5. You need a hackneyed way to end the movie, do you?
a. Bring in a very famous actor for a cameo appearance playing a character mentioned but never seen
b. Reveal that one of the minor characters has actually been working for the enemy and will betray you just at the moment of triumph
c. Nail the pretty widow, burn the house to the ground, and blame it on the commies.
d. Two words: car chase.
e. Apologize to the audience and stop the projector.

Answer these question and email them to Disney Corp. and you have a shot at becoming a screenwriter at the studio lovingly known as Mouschwitz (pity they are not that clever with their writing).
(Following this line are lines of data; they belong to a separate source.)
(** * machine-controller: the DigitalOcean provider and the SSH keypair secret

    A shallow embedding of [pkg/ssh/configmap.go] and of the DigitalOcean
    cloud provider (package [digitalocean]).

    Conventions:
    - a Go function returning [(v, err)] returns a pair whose second
      component is [option error] ([None] is [nil]);
    - a pointer that may be [nil] is an [option]; dereferencing [None]
      panics, which an [outcome] records ([Panics]);
    - calls to a remote API thread an explicit state and append to a trace
      of the requests issued, so that the number and the kind of the
      requests a function makes can be stated;
    - functions of libraries the code links against (encoding/json,
      encoding/pem, crypto/x509, golang.org/x/crypto/ssh) are fields of the
      record [Libs]; the general results hold for every such record, and
      the results evaluated on a concrete input use the test doubles
      [fakeLibs];
    - [wait.Poll] of k8s.io/apimachinery is written out over a clock that
      is part of the state. *)

From Stdlib Require Import ZArith String Ascii DecimalString DecimalPos DecimalZ.
From Stdlib.Strings Require Import Byte.
From stdpp Require Import base option list strings gmap.

Local Open Scope string_scope.
Local Open Scope list_scope.
Local Open Scope Z_scope.

Abbreviation bytes := (list byte).

(** ** Errors *)

(** [metav1.StatusReason], the reasons the code distinguishes. *)
Inductive StatusReason :=
| StatusReasonNotFound
| StatusReasonAlreadyExists
| StatusReasonOther (reason : string).

(** Go [error] values.  [Errorf] keeps the format string and the arguments
    of [fmt.Errorf] apart instead of rendering the message. *)
Inductive error :=
| errorString (msg : string)                    (* errors.New *)
| Errorf (format : string) (args : list fmtArg) (* fmt.Errorf *)
| ErrWaitTimeout                                (* wait.ErrWaitTimeout *)
| InstanceNotFoundErr                           (* cloudprovidererrors *)
| ErrOSNotSupported                             (* providerconfig *)
| StatusError (reason : StatusReason)           (* k8s.io/apimachinery api errors *)
| ErrorResponse (StatusCode : Z)                (* godo.ErrorResponse *)
| transportError (msg : string)                 (* any other library error *)
with fmtArg :=
| FmtString (s : string)
| FmtInt (n : Z)
| FmtError (e : error).

(** [errors.IsNotFound] of k8s.io/apimachinery: the reason of a status
    error is NotFound. *)
Definition IsNotFound (err : error) : bool :=
  match err with
  | StatusError StatusReasonNotFound => true
  | _ => false
  end.

(** [err == cloudprovidererrors.InstanceNotFoundErr] *)
Definition isInstanceNotFoundErr (err : error) : bool :=
  match err with
  | InstanceNotFoundErr => true
  | _ => false
  end.

(** ** Computations that may panic, over an explicit state *)

Inductive outcome (A : Type) :=
| Returns (a : A)
| Panics (reason : string).
Arguments Returns {A} a.
Arguments Panics {A} reason.

Definition Go (S A : Type) : Type := S -> outcome A * S.

Definition ret {S A} (a : A) : Go S A := fun s => (Returns a, s).

Definition bind {S A B} (m : Go S A) (k : A -> Go S B) : Go S B :=
  fun s =>
    match m s with
    | (Returns a, s') => k a s'
    | (Panics r, s') => (Panics r, s')
    end.

Definition panic {S A} (reason : string) : Go S A := fun s => (Panics reason, s).

Definition nilDereference : string :=
  "invalid memory address or nil pointer dereference".

(** Reading through a pointer. *)
Definition deref {S A} (p : option A) : Go S A :=
  match p with
  | Some a => ret a
  | None => panic nilDereference
  end.

Notation "'let*' p ':=' m 'in' k" := (bind m (fun p => k))
  (at level 10, p pattern, m at level 100, k at level 200, only parsing).

(** ** Byte strings *)

Fixpoint bytes_eqb (a b : bytes) : bool :=
  match a, b with
  | [], [] => true
  | x :: a', y :: b' => Byte.eqb x y && bytes_eqb a' b'
  | _, _ => false
  end.

(** [bytes.HasPrefix] *)
Fixpoint HasPrefix (s prefix : bytes) : bool :=
  match prefix, s with
  | [], _ => true
  | p :: prefix', x :: s' => Byte.eqb p x && HasPrefix s' prefix'
  | _ :: _, [] => false
  end.

(** [bytes.Index(s, sep) >= 0]: [sep] occurs in [s]. *)
Fixpoint Contains (s sep : bytes) : bool :=
  HasPrefix s sep ||
  match s with
  | [] => false
  | _ :: s' => Contains s' sep
  end.

(** ** Data shared by the two packages *)

(** [rsa.PublicKey] and [rsa.PrivateKey] *)
Record rsa_PublicKey := { rsa_N : Z; rsa_E : Z }.
Record rsa_PrivateKey := {
  rsa_Public : rsa_PublicKey;
  rsa_D : Z;
  rsa_Primes : list Z }.

(** [pem.Block] *)
Record pem_Block := {
  pem_Type : string;
  pem_Headers : gmap string string;
  pem_Bytes : bytes }.

(** [providerconfig.Config], the envelope of a machine's provider
    configuration. *)
Record providerconfig_Config := {
  pc_CloudProvider : string;
  pc_CloudProviderSpec : bytes; (* runtime.RawExtension.Raw *)
  pc_OperatingSystem : string }.

(** The DigitalOcean payload of the envelope. *)
Record config := {
  Token : string;
  Region : string;
  Size : string;
  Backups : bool;
  IPv6 : bool;
  PrivateNetworking : bool;
  Tags : list string }.

(** Library functions the two packages call.  [json_Unmarshal_*] return the
    decoded struct together with the error: like [json.Unmarshal], they may
    have filled the struct in part when they report an error. *)
Record Libs := {
  (* encoding/json *)
  json_Unmarshal_Config : bytes -> providerconfig_Config * option error;
  json_Unmarshal_config : bytes -> config * option error;
  (* providerconfig *)
  OperatingSystemUbuntu : string;
  OperatingSystemCoreos : string;
  (* encoding/pem and crypto/x509 *)
  pem_Encode : pem_Block -> bytes * option error;
  pem_decodeArmoured : bytes -> option pem_Block;
  x509_MarshalPKCS1PrivateKey : rsa_PrivateKey -> bytes;
  x509_ParsePKCS1PrivateKey : bytes -> option rsa_PrivateKey * option error;
  (* NewPrivateKey of package ssh: what the key generator yields in this run *)
  NewPrivateKey : option rsa_PrivateKey * option error;
  (* golang.org/x/crypto/ssh; an ssh.PublicKey wraps the RSA key *)
  ssh_NewPublicKey : rsa_PublicKey -> option rsa_PublicKey * option error;
  ssh_FingerprintLegacyMD5 : rsa_PublicKey -> string;
  ssh_MarshalAuthorizedKey : rsa_PublicKey -> bytes }.

(** * Package ssh: the keypair secret ([pkg/ssh/configmap.go]) *)

Module ssh.

Definition privateKeyDataIndex : string := "id_rsa".
Definition secretName : string := "machine-controller-ssh-key".
(** [metav1.NamespaceSystem] and [v1.SecretTypeOpaque] *)
Definition NamespaceSystem : string := "kube-system".
Definition SecretTypeOpaque : string := "Opaque".

(** [v1.Secret], the fields the package touches. *)
Record Secret := {
  Name : string;
  Namespace : string;
  Type_ : string;
  Data : gmap string bytes }.

(** [client.CoreV1().Secrets(namespace)]: an interface, so the package is
    embedded over any implementation of it, with state [St]. *)
Record SecretInterface (St : Type) := {
  secrets_Get : string -> string -> St -> (option Secret * option error) * St;
  secrets_Create : string -> Secret -> St -> (option Secret * option error) * St }.
Arguments secrets_Get {St} _ _ _ _.
Arguments secrets_Create {St} _ _ _ _.

(** The requests sent to the secret store. *)
Inductive Request :=
| GetSecret (namespace name : string)
| CreateSecret (namespace : string) (secret : Secret).

Record World (St : Type) := {
  store : St;
  requests : list Request }.
Arguments store {St} _.
Arguments requests {St} _.

Section Package.
Context (L : Libs) {St : Type} (client : SecretInterface St).

Definition Get (namespace name : string)
  : Go (World St) (option Secret * option error) :=
  fun w =>
    let '(r, st) := secrets_Get client namespace name (store w) in
    (Returns r,
     {| store := st; requests := requests w ++ [GetSecret namespace name] |}).

Definition Create (namespace : string) (secret : Secret)
  : Go (World St) (option Secret * option error) :=
  fun w =>
    let '(r, st) := secrets_Create client namespace secret (store w) in
    (Returns r,
     {| store := st;
        requests := requests w ++ [CreateSecret namespace secret] |}).

(** [pem.Decode] of encoding/pem: without a line that starts with
    [-----BEGIN ] there is no block and the result is [nil]; otherwise
    the armoured text is parsed ([pem_decodeArmoured]). *)
Definition pemStart : bytes := list_byte_of_string (String "010" "-----BEGIN ").

Definition pem_Decode (data : bytes) : option pem_Block :=
  if HasPrefix data (tail pemStart) then pem_decodeArmoured L data
  else if Contains data pemStart then pem_decodeArmoured L data
  else None.

Definition keyFromSecret {S : Type} (secret : option Secret)
  : Go S (option rsa_PrivateKey * option error) :=
  let* sec := deref secret in
  match Data sec !! privateKeyDataIndex with
  | None =>
      ret (None,
           Some (Errorf "key data not found in secret '%s/%s' (secret.data['%s']). remove it and a new one will be created"
                        [FmtString (Namespace sec); FmtString (Name sec);
                         FmtString privateKeyDataIndex]))
  | Some b =>
      let decoded := pem_Decode b in
      let* blk := deref decoded in
      let '(pk, err) := x509_ParsePKCS1PrivateKey L (pem_Bytes blk) in
      match err with
      | Some e =>
          ret (None, Some (Errorf "failed to parse private key: %v" [FmtError e]))
      | None => ret (pk, None)
      end
  end.

Definition EnsureSSHKeypairSecret
  : Go (World St) (option rsa_PrivateKey * option error) :=
  let* (secret, err) := Get NamespaceSystem secretName in
  match err with
  | Some e =>
      if IsNotFound e then
        let '(pk, err) := NewPrivateKey L in
        match err with
        | Some e =>
            ret (None, Some (Errorf "failed to generate ssh keypair: %v" [FmtError e]))
        | None =>
            let* key := deref pk in
            let privateKeyPEM :=
              {| pem_Type := "RSA PRIVATE KEY"; pem_Headers := ∅;
                 pem_Bytes := x509_MarshalPKCS1PrivateKey L key |} in
            let '(privBuf, err) := pem_Encode L privateKeyPEM in
            match err with
            | Some e => ret (None, Some e)
            | None =>
                let secret :=
                  {| Name := secretName; Namespace := "";
                     Type_ := SecretTypeOpaque;
                     Data := {[ privateKeyDataIndex := privBuf ]} |} in
                let* (_, err) := Create NamespaceSystem secret in
                match err with
                | Some e => ret (None, Some e)
                | None => ret (pk, None)
                end
            end
        end
      else ret (None, Some e)
  | None => keyFromSecret secret
  end.

End Package.

(** ** An in-memory secret store shared with other callers

    [objects] are the stored secrets by namespace and name.  Other callers
    write to the same store: [rivals] lists, request by request, the secrets
    they create just before the next request of this caller is served. *)
Record MemStore := {
  objects : gmap (string * string) Secret;
  rivals : list (list (string * Secret)) }.

Definition inNamespace (namespace : string) (s : Secret) : Secret :=
  {| Name := Name s; Namespace := namespace; Type_ := Type_ s; Data := Data s |}.

(** Create-if-absent, the store's only way to add a secret. *)
Definition createObject (o : gmap (string * string) Secret)
    (r : string * Secret) : gmap (string * string) Secret :=
  match o !! (r.1, Name r.2) with
  | Some _ => o
  | None => <[(r.1, Name r.2) := inNamespace r.1 r.2]> o
  end.

Definition serveRivals (st : MemStore) : MemStore :=
  match rivals st with
  | [] => st
  | batch :: later =>
      {| objects := foldl createObject (objects st) batch; rivals := later |}
  end.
Although you would not know it from his recent work, Vin Diesel is better than this (heck, Jean-Claude Van Damme is better than this), but no one will ever know if he keeps hitching a dwindling star to stuff like this.
Since Vin’s career seems to be moving at a more rapid pace, one guesses it will not be long before the cameos in dumb-ass Jackie Chan movies are followed by a desperation career change. If I do not see you, hasta la vista, baby.